Era tiempo de someterlo a un baño de esponja. Acercó una palangana con agua caliente hasta la cama, mojó un lienzo, y comenzó a fregar la cara del señor Gwadowski. Permanecía con la boca abierta, la lengua seca y arrugada. Si tan sólo le permitieran morir. Si tan sólo lo liberaran de este infierno. Pero el hijo no permitiría ni siquiera un cambio en el protocolo, y así el pobre viejo continuaba viviendo, si es que a eso se le podía llamar vida; su corazón continuaba latiendo en esa descompuesta coraza que era su cuerpo.

Abrió la bata que llevaban los pacientes del hospital y corroboró el sitio donde entraba la línea intravenosa central. La marca se veía ligeramente roja, lo que la preocupó. Ya no tenían lugar en el brazo por dónde canalizarlo. Este lugar era ahora la única vía de acceso, y Angela siempre tenía el cuidado de mantener la herida limpia y con tela adhesiva nueva. Tras el baño en la cama, debía cambiarlo de ropa.

Le secó el pecho, deslizando el paño mojado por los surcos de las costillas. Podía inferir que nunca había sido un hombre musculoso, y lo que quedaba de su pecho era apenas un pergamino extendido sobre los huesos.

Escuchó pasos, y no le alegró ver al hijo del señor Gwadowski entrar en la habitación. Con una rápida mirada la puso a la defensiva. Así era este hombre; siempre señalaba los errores y descuidos en los demás. Solía hacerlo con su hermana.

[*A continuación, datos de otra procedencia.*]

(** The range [x .. x + n) is within the pages of [a], all of them active. *)
Definition accessible (a : binder_alloc) (Act : Z -> Prop) (x n : Z) : Prop :=
  pages_are a Act /\ buffer a <= x /\ x + n < 2 ^ 63 /\ 0 < buffer a /\
  forall y, x <= y < x + n -> Act (page_of (buffer a) y) /\ page_of (buffer a) y < zlen (pages a).

Lemma accessible_tail a Act x n k ps :
  accessible a Act x n -> 0 <= k <= n -> pages_are (with_pages a ps (pages_high a)) Act ->
  accessible (with_pages a ps (pages_high a)) Act (x + k) (n - k).
Proof.
  intros (Hp & H1 & H2 & H3 & H4) Hk Hps.
  change (buffer a <= x + k) with (buffer (with_pages a ps (pages_high a)) <= x + k) in *.
  split; [done|]. change (buffer (with_pages a ps (pages_high a))) with (buffer a).
  split; [lia|]. split; [lia|]. split; [done|]. intros y Hy. destruct (H4 y) as [? ?]; [lia|].
  change (pages (with_pages a ps (pages_high a))) with ps.
  rewrite (pages_are_zlen _ _ _ _ _ Hp Hps). done.
Qed.

(** The piece of a range that lies in its first page. *)
Definition chunk (a : binder_alloc) (x n : Z) : Z :=
  Z.min n (PAGE_SIZE - (x - buffer a) mod PAGE_SIZE).

Lemma chunk_spec a Act x n :
  accessible a Act x n -> 0 < n ->
  0 < chunk a x n <= n /\ (x - buffer a) mod PAGE_SIZE + chunk a x n <= PAGE_SIZE /\
  0 <= (x - buffer a) mod PAGE_SIZE /\
  buffer a + PAGE_SIZE * page_of (buffer a) x + (x - buffer a) mod PAGE_SIZE = x /\
  0 <= page_of (buffer a) x < zlen (pages a) /\ Act (page_of (buffer a) x).
Proof.
  intros (Hp & H1 & H2 & H3 & H4) Hn. unfold chunk.
  pose proof (Z.mod_pos_bound (x - buffer a) PAGE_SIZE ltac:(done)).
  destruct (H4 x) as [? ?]; [lia|].
  assert (buffer a + PAGE_SIZE * page_of (buffer a) x + (x - buffer a) mod PAGE_SIZE = x).
  { unfold page_of. pose proof (Z_div_mod_eq_full (x - buffer a) PAGE_SIZE). lia. }
  assert (0 <= page_of (buffer a) x) by (apply Z.div_pos; [lia|done]).
  split; [lia|]. split; [lia|]. split; [lia|]. done.
Qed.

(** Storing the first chunk of [src] at [x]. *)
Lemma store_chunk a Act x n bs :
  accessible a Act x n -> 0 < n -> zlen bs = chunk a x n ->
  exists ps, store_page a (page_of (buffer a) x) ((x - buffer a) mod PAGE_SIZE) bs =
      Some (with_pages a ps (pages_high a)) /\
    accessible (with_pages a ps (pages_high a)) Act (x + chunk a x n) (n - chunk a x n) /\
    forall y, mem (with_pages a ps (pages_high a)) y =
      if (x <=? y) && (y <? x + chunk a x n) then rd bs (y - x) else mem a y.
Proof.
  intros Hacc Hn Hz.
  destruct (chunk_spec a Act x n Hacc Hn) as (Hc & Hc2 & Ho & Hx & Hi & Ha).
  destruct (store_page_spec a Act _ _ bs (proj1 Hacc) Hi Ha Ho) as (ps & -> & Hps & Hm); [lia|].
  exists ps. split; [done|]. split; [apply accessible_tail; [done|lia|done]|].
  intros y. rewrite Hm. cbv zeta.
  set (q := PAGE_SIZE * page_of (buffer a) x) in *. set (r := (x - buffer a) mod PAGE_SIZE) in *.
  replace (y - (buffer a + q) - r) with (y - x) by lia. rewrite Hz.
  destruct (Z.leb_spec 0 (y - x)), (Z.leb_spec x y); try lia; cbn [andb]; [|done].
  destruct (Z.ltb_spec (y - x) (chunk a x n)), (Z.ltb_spec y (x + chunk a x n)); try lia; done.
Qed.

(** *** The loops *)

Lemma copy_to_loop fuel a Act n b off src bytes :
  find_buf (buffers a) n = Some b -> 0 <= bytes < Z.of_nat fuel -> bytes <= zlen src ->
  0 <= off -> buffer a <= user_data b -> accessible a Act (user_data b + off) bytes ->
  exists ps, loop fuel (fun '(alloc, bytes, src, buffer_offset) =>
      if truth bytes then
        '(index, pgoff) ← binder_alloc_get_page alloc n buffer_offset;
        let size := Z.min bytes (PAGE_SIZE - pgoff) in
        alloc ← store_page alloc index pgoff (take (Z.to_nat size) src);
        Some (inl (alloc, bytes - size, drop (Z.to_nat size) src, buffer_offset + size))
      else Some (inr (0, alloc))) (a, bytes, src, off) =
    Some (0, with_pages a ps (pages_high a)) /\
    pages_are (with_pages a ps (pages_high a)) Act /\
    forall y, mem (with_pages a ps (pages_high a)) y =
      if (user_data b + off <=? y) && (y <? user_data b + off + bytes)
      then rd src (y - (user_data b + off)) else mem a y.
Proof.
  revert a off src bytes. induction fuel as [|fuel IH]; intros a off src bytes Hb Hf Hs Ho Hu Hacc; [lia|].
  cbn [loop]. destruct (Z.eq_dec bytes 0) as [->|Hne]; [change (truth 0) with false|rewrite (proj2 (truth_true bytes) Hne)]; mstep.
  { exists (pages a). rewrite <- with_pages_id. split; [done|]. split; [apply Hacc|].
    intros y. repeat zcase; cbn [andb]; try done; lia. }
  pose proof Hacc as (_ & _ & Hlim & Hb0 & _).
  rewrite (get_page_spec a n b off Hb) by lia. mstep.
  set (x := user_data b + off) in *.
  change (Z.min bytes (PAGE_SIZE - (x - buffer a) mod PAGE_SIZE)) with (chunk a x bytes).
  destruct (chunk_spec a Act x bytes Hacc) as (Hc & _); [lia|]. set (k := chunk a x bytes) in *.
  destruct (store_chunk a Act x bytes (take (Z.to_nat k) src) Hacc) as (ps & -> & Hacc' & Hm);
    [lia|rewrite zlen_take; unfold k in *; lia|]. mstep.
  fold k in Hacc', Hm.
  destruct (IH (with_pages a ps (pages_high a)) (off + k) (drop (Z.to_nat k) src) (bytes - k))
    as (ps' & E & Hp' & Hm'); try done; try lia.
  { rewrite zlen_drop; lia. }
  { by replace (user_data b + (off + k)) with (x + k) by (unfold x; lia). }
  rewrite with_pages_twice in *. exists ps'. split; [exact E|]. split; [done|].
  intros y. rewrite Hm', Hm. replace (user_data b + (off + k)) with (x + k) by (unfold x; lia).
  replace (x + k + (bytes - k)) with (x + bytes) by lia.
  destruct (Z.leb_spec (x + k) y), (Z.ltb_spec y (x + bytes)), (Z.leb_spec x y), (Z.ltb_spec y (x + k));
    cbn [andb]; try lia; try done.
  - rewrite rd_drop by lia. f_equal. lia.
  - apply rd_take. lia.
Qed.

Lemma clear_loop fuel a Act n b off bytes :
  find_buf (buffers a) n = Some b -> 0 <= bytes < Z.of_nat fuel ->
  0 <= off -> buffer a <= user_data b -> accessible a Act (user_data b + off) bytes ->
  exists ps, loop fuel (fun '(alloc, bytes, buffer_offset) =>
      if truth bytes then
        '(index, pgoff) ← binder_alloc_get_page alloc n buffer_offset;
        let size := Z.min bytes (PAGE_SIZE - pgoff) in
        alloc ← store_page alloc index pgoff (replicate (Z.to_nat size) 0);
        Some (inl (alloc, bytes - size, buffer_offset + size))
      else Some (inr alloc)) (a, bytes, off) =
    Some (with_pages a ps (pages_high a)) /\
    pages_are (with_pages a ps (pages_high a)) Act /\
    forall y, mem (with_pages a ps (pages_high a)) y =
      if (user_data b + off <=? y) && (y <? user_data b + off + bytes) then Some 0 else mem a y.
Proof.
  revert a off bytes. induction fuel as [|fuel IH]; intros a off bytes Hb Hf Ho Hu Hacc; [lia|].
  cbn [loop]. destruct (Z.eq_dec bytes 0) as [->|Hne];
    [change (truth 0) with false|rewrite (proj2 (truth_true bytes) Hne)]; mstep.
  { exists (pages a). rewrite <- with_pages_id. split; [done|]. split; [apply Hacc|].
    intros y. repeat zcase; cbn [andb]; try done; lia. }
  pose proof Hacc as (_ & _ & Hlim & Hb0 & _).
  rewrite (get_page_spec a n b off Hb) by lia. mstep.
  set (x := user_data b + off) in *.
  change (Z.min bytes (PAGE_SIZE - (x - buffer a) mod PAGE_SIZE)) with (chunk a x bytes).
  destruct (chunk_spec a Act x bytes Hacc) as (Hc & _); [lia|]. set (k := chunk a x bytes) in *.
  destruct (store_chunk a Act x bytes (replicate (Z.to_nat k) 0) Hacc) as (ps & -> & Hacc' & Hm);
    [lia|rewrite zlen_replicate; unfold k in *; lia|]. mstep.
  fold k in Hacc', Hm.
  destruct (IH (with_pages a ps (pages_high a)) (off + k) (bytes - k))
    as (ps' & E & Hp' & Hm'); try done; try lia.
  { by replace (user_data b + (off + k)) with (x + k) by (unfold x; lia). }
  rewrite with_pages_twice in *. exists ps'. split; [exact E|]. split; [done|].
  intros y. rewrite Hm', Hm. replace (user_data b + (off + k)) with (x + k) by (unfold x; lia).
  replace (x + k + (bytes - k)) with (x + bytes) by lia.
  destruct (Z.leb_spec (x + k) y), (Z.ltb_spec y (x + bytes)), (Z.leb_spec x y), (Z.ltb_spec y (x + k));
    cbn [andb]; try lia; try done.
  apply rd_replicate. lia.
Qed.

Lemma copy_from_loop fuel a Act n b off dest bytes :
  find_buf (buffers a) n = Some b -> 0 <= bytes < Z.of_nat fuel ->
  0 <= off -> buffer a <= user_data b -> accessible a Act (user_data b + off) bytes ->
  exists bs, loop fuel (fun '(dest, bytes, buffer_offset) =>
      if truth bytes then
        '(index, pgoff) ← binder_alloc_get_page a n buffer_offset;
        let size := Z.min bytes (PAGE_SIZE - pgoff) in
        bs ← load_page a index pgoff size;
        Some (inl (dest ++ bs, bytes - size, buffer_offset + size))
      else Some (inr (0, dest))) (dest, bytes, off) = Some (0, dest ++ bs) /\
    zlen bs = bytes /\
    forall i, 0 <= i < bytes -> rd bs i = mem a (user_data b + off + i).
Proof.
  revert off dest bytes. induction fuel as [|fuel IH]; intros off dest bytes Hb Hf Ho Hu Hacc; [lia|].
  cbn [loop]. destruct (Z.eq_dec bytes 0) as [->|Hne];
    [change (truth 0) with false|rewrite (proj2 (truth_true bytes) Hne)]; mstep.
  { exists []. rewrite app_nil_r. split; [done|]. split; [done|]. intros; lia. }
  pose proof Hacc as (Hp & _ & Hlim & Hb0 & _).
  rewrite (get_page_spec a n b off Hb) by lia. mstep.
  set (x := user_data b + off) in *.
  change (Z.min bytes (PAGE_SIZE - (x - buffer a) mod PAGE_SIZE)) with (chunk a x bytes).
  destruct (chunk_spec a Act x bytes Hacc) as (Hc & Hc2 & Hr & Hx & Hi & Ha); [lia|].
  set (k := chunk a x bytes) in *.
  destruct (load_page_spec a Act _ _ k Hp Hi Ha Hr) as (bs & -> & Hz & Hbs); [lia|lia|]. mstep.
  destruct (IH (off + k) (dest ++ bs) (bytes - k)) as (bs' & E & Hz' & Hbs'); try done; try lia.
  { rewrite (with_pages_id a). replace (user_data b + (off + k)) with (x + k) by (unfold x; lia).
    apply accessible_tail; [done|lia|]. by rewrite <- with_pages_id. }
  rewrite <- app_assoc in E. exists (bs ++ bs'). split; [exact E|].
  rewrite zlen_app. split; [lia|]. intros i Hi'. rewrite rd_app, Hz. zcase.
  - rewrite Hbs by lia. f_equal. lia.
  - rewrite Hbs' by lia. f_equal. lia.
Qed.

(** [copy_from_user] reports at most the whole of the piece as not copied. *)
Definition fault_ok (fault : Z -> Z -> Z) : Prop :=
  forall from size, 0 <= size -> 0 <= fault from size <= size.

(** The copy of [n] bytes to [x] is made in pieces that end at the page
    boundaries of the area at [base]: [s] bytes from position [f] are one. *)
Definition piece (base x n f s : Z) : Prop :=
  0 <= f < n /\ (f = 0 \/ (x + f - base) mod PAGE_SIZE = 0) /\
  s = Z.min (n - f) (PAGE_SIZE - (x + f - base) mod PAGE_SIZE).

(** The number [r] of bytes not copied by the pieces from [from] on, and the end
    [stop] of the last piece that was begun: it is the first one that faults. *)
Definition partial_copy (fault : Z -> Z -> Z) (base x n from r stop : Z) : Prop :=
  (r = 0 /\ stop = n /\ forall f s, piece base x n f s -> from <= f -> fault f s = 0) \/
  (exists f s, piece base x n f s /\ from <= f /\ fault f s <> 0 /\
     (forall f' s', piece base x n f' s' -> from <= f' < f -> fault f' s' = 0) /\
     r = n - (f + s) + fault f s /\ stop = f + s).

Lemma piece_next base x n f s f' s' : piece base x n f s -> piece base x n f' s' -> f <= f' ->
  (f' = f /\ s' = s) \/ f + s <= f'.
Proof.
  unfold piece. change PAGE_SIZE with 4096. intros (H1 & _ & ->) (H2 & H3 & ->) Hle.
  destruct (Z.eq_dec f' f) as [->|]; [by left|right].
  destruct H3 as [H3|H3]; [lia|]. dlia.
Qed.

Lemma partial_copy_step fault base x n from k r stop : piece base x n from k -> fault from k = 0 -> 0 < k ->
  partial_copy fault base x n (from + k) r stop -> partial_copy fault base x n from r stop.
Proof.
  intros Hp H0 Hk Hc. assert (Hno : forall f s, piece base x n f s -> from <= f -> f < from + k -> fault f s = 0).
  { intros f s Hf Hle Hlt. destruct (piece_next _ _ _ _ _ _ _ Hp Hf Hle) as [[-> ->]|]; [done|lia]. }
  destruct Hc as [(-> & -> & Hall)|(f & s & Hf & Hle & Hne & Hall & -> & ->)].
  - left. split_and!; [done..|]. intros f s Hf Hle. destruct (Z.lt_ge_cases f (from + k)); eauto.
  - right. exists f, s. split_and!; try done; [lia|]. intros f' s' Hf' Hle'.
    destruct (Z.lt_ge_cases f' (from + k)); [|apply (Hall f' s' Hf'); lia]. apply (Hno f' s' Hf'); lia.
Qed.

Una vez Angela los había escuchado discutir, y tuvo que reprimirse para no salir en defensa de la hermana. A fin de cuentas, a Angela no le correspondía decir a este tipo lo que ella pensaba de sus amenazas. Pero tampoco consideraba correcto manifestarse demasiado amistosa con él. De modo que se limitó a mover la cabeza, y continuó con su baño de esponja.

– ¿Cómo está? -preguntó Ivan Gwadowksi.

– No hubo cambios. -Su voz era fría e impersonal. Hubiera deseado que se retirara, que terminara con su pequeña ceremonia de fingida preocupación, y que la dejara hacer tranquila su trabajo. Era lo suficientemente perceptiva como para entender que el amor constituía un aspecto ínfimo de la causa de su presencia allí. Había asumido esta responsabilidad porque era lo que estaba acostumbrado a hacer, y porque no delegaría el control en nadie. Ni siquiera en la Muerte.